Ces détails ont été dévoilés, vendredi à Saguenay, dans le cadre d’un évènement réunissant M. Ross, le ministre fédéral de l’Innovation, des Sciences et de l’Industrie, François-Philippe Champagne, le ministre québécois de l’Économie, de l’Innovation et de l’Énergie, Pierre Fitzgibbon, ainsi que sa collègue aux Affaires municipales, Andrée Laforest.

Cet investissement de Rio Tinto s’ajoute à celui de 1,4 milliard annoncé l’an dernier à Saguenay pour la construction de 96 cuves de la technologie AP60, ce qui représente la production d’environ 160 000 tonnes métriques d’aluminium primaire. Ce chantier, qui bénéficie d’un prêt-subvention de 150 millions du gouvernement Legault, permettra de réduire les émissions de GES de 50 % par rapport aux vieilles cuves de l’usine d’Arvida.

Premier pas

Les dix cuves qui seront aménagées dans l’usine de démonstration d’Elysis à Arvida seront quatre fois plus petites que le format habituel. M. Ross assure qu’il y a une demande pour l’aluminium 100 % vert – des entreprises comme Apple et le géant brassicole AB InBev figurent parmi les clients –, mais qu’il y a encore des « apprentissages » à réaliser avec cette nouvelle technologie.

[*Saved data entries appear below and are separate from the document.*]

(** * Priority-SRTF non-preemptive process scheduler

    A shallow embedding of [process_scheduler.c] and the properties of
    its scheduling engine.

    Representation.
    - C [int] values are integers of [Z]; the arithmetic below is the C
      arithmetic on the range where no signed overflow occurs (overflow
      of a signed [int] is undefined in C).  [/] and [%] are the
      truncating [Z.quot] and [Z.rem].
    - [all_processes] is the array of process control blocks; a
      [Process *] is the index of the block in that array, so that every
      alias of a block (array slot, queue cell, running slot) names one
      shared record.
    - A [Queue] is the sequence of the blocks linked through [next] from
      [head]; [size] is its length and [tail] its last cell.
    - [printf] output is the sequence of the lines written, one
      constructor per format string. *)

From Stdlib Require Import ZArith Lia List Ascii String.
From stdpp Require Import base tactics option list relations sorting.

Local Open Scope Z_scope.

(** ** Data structures *)

Inductive ProcessState : Set :=
| STATE_NEW
| STATE_READY
| STATE_RUNNING
| STATE_WAITING
| STATE_TERMINATED.

Global Instance ProcessState_eq_dec : EqDecision ProcessState.
Proof. solve_decision. Defined.

Record Process : Set := mkProcess {
  pid : Z;
  arrival_time : Z;
  cpu_execution_time : Z;
  remaining_time : Z;
  interval_time : Z;
  io_time : Z;
  priority : Z;
  original_priority : Z;
  state : ProcessState;
  time_in_ready_queue : Z;
  io_completion_time : Z;
  has_arrived : bool
}.

Global Instance Process_inhabited : Inhabited Process :=
  populate (mkProcess 0 0 0 0 0 0 0 0 STATE_NEW 0 0 false).

(** Field assignments [p->f = v]. *)
Definition set_remaining_time (v : Z) (p : Process) : Process :=
  mkProcess (pid p) (arrival_time p) (cpu_execution_time p) v
    (interval_time p) (io_time p) (priority p) (original_priority p)
    (state p) (time_in_ready_queue p) (io_completion_time p) (has_arrived p).

Definition set_priority (v : Z) (p : Process) : Process :=
  mkProcess (pid p) (arrival_time p) (cpu_execution_time p) (remaining_time p)
    (interval_time p) (io_time p) v (original_priority p)
    (state p) (time_in_ready_queue p) (io_completion_time p) (has_arrived p).

Definition set_state (v : ProcessState) (p : Process) : Process :=
  mkProcess (pid p) (arrival_time p) (cpu_execution_time p) (remaining_time p)
    (interval_time p) (io_time p) (priority p) (original_priority p)
    v (time_in_ready_queue p) (io_completion_time p) (has_arrived p).

Definition set_time_in_ready_queue (v : Z) (p : Process) : Process :=
  mkProcess (pid p) (arrival_time p) (cpu_execution_time p) (remaining_time p)
    (interval_time p) (io_time p) (priority p) (original_priority p)
    (state p) v (io_completion_time p) (has_arrived p).

Definition set_io_completion_time (v : Z) (p : Process) : Process :=
  mkProcess (pid p) (arrival_time p) (cpu_execution_time p) (remaining_time p)
    (interval_time p) (io_time p) (priority p) (original_priority p)
    (state p) (time_in_ready_queue p) v (has_arrived p).

Definition set_has_arrived (v : bool) (p : Process) : Process :=
  mkProcess (pid p) (arrival_time p) (cpu_execution_time p) (remaining_time p)
    (interval_time p) (io_time p) (priority p) (original_priority p)
    (state p) (time_in_ready_queue p) (io_completion_time p) v.

(** The process table and a queue of pointers into it. *)
Abbreviation Procs := (list Process).
Abbreviation Queue := (list nat).

(** Lines of the event log. *)
Inductive Event : Set :=
| EvArrived (clock pid : Z)
| EvMovedToReady (clock pid : Z)
| EvDispatched (clock pid pr rm burst : Z)
| EvBlockedForIO (clock pid io : Z)
| EvIOFinished (clock pid : Z)
| EvTerminated (clock pid : Z).

(** ** Queue operations *)

Definition init_queue : Queue := [].

Definition is_empty (q : Queue) : bool := (Z.of_nat (length q) =? 0).

Definition enqueue (q : Queue) (p : nat) : Queue := q ++ [p].

Definition dequeue (q : Queue) : option nat * Queue :=
  match q with
  | [] => (None, [])
  | p :: rest => (Some p, rest)
  end.

(** The comparison made in the loop of [insert_ready_queue]. *)
Definition should_insert (p current : Process) : bool :=
  if priority p <? priority current then true
  else if (priority p =? priority current)
          && (remaining_time p <? remaining_time current) then true
  else false.

(** The walk of [insert_ready_queue] from [current] to the cell before
    which [p] is linked. *)
Fixpoint insert_position (ps : Procs) (p : nat) (q : Queue) : Queue :=
  match q with
  | [] => [p]
  | current :: rest =>
      if should_insert (ps !!! p) (ps !!! current) then p :: current :: rest
      else current :: insert_position ps p rest
  end.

« Ce sont les matières premières utilisées dans le procédé qui sont différentes et qui sont assez rares sur la planète, affirme-t-il. J’irais jusqu’à dire cela. C’est un enjeu technologique important. La plus grave erreur que l’on pourrait faire, c’est de sauter les étapes et faire une faute qui serait fatale et qui aurait le potentiel de tuer la technologie. »

Pour l’instant, il est impossible, selon le dirigeant de Rio Tinto, de savoir quand on pourra industrialiser ce processus. Le niveau de risque doit encore être abaissé, dit-il. Penser aux profits, à cette étape-ci, est un peu « utopique ».

N’empêche, M. Fitzgibbon estime que le risque financier pour l’État québécois est modéré dans ce projet. L’entente avec Rio Tinto prévoit que la multinationale finira par racheter la participation de Québec dans la société en commandite, si tout se déroule comme prévu.

« On a négocié [une mécanique] où le rachat va être égal au coût des fonds et on a un rendement potentiel intéressant que l’on peut faire aussi, affirme le ministre québécois de l’Économie. Que l’on réalise un rendement de 4 % ou de 7 % sur l’investissement, c’est secondaire par rapport à l’avantage comparatif que le Québec aura si nous sommes les premiers à produire de l’aluminium vert. »

Est-ce que le gouvernement québécois pourrait éventuellement être appelé à injecter davantage d’argent dans la société en commandite pour éviter la dilution si d’autres investissements sont nécessaires ? Peut-être, concède M. Fitzgibbon, en ajoutant que Rio Tinto devra être en mesure de mener le projet à terme.

« À un moment donné, ce n’est plus au gouvernement de supporter cela », dit-il.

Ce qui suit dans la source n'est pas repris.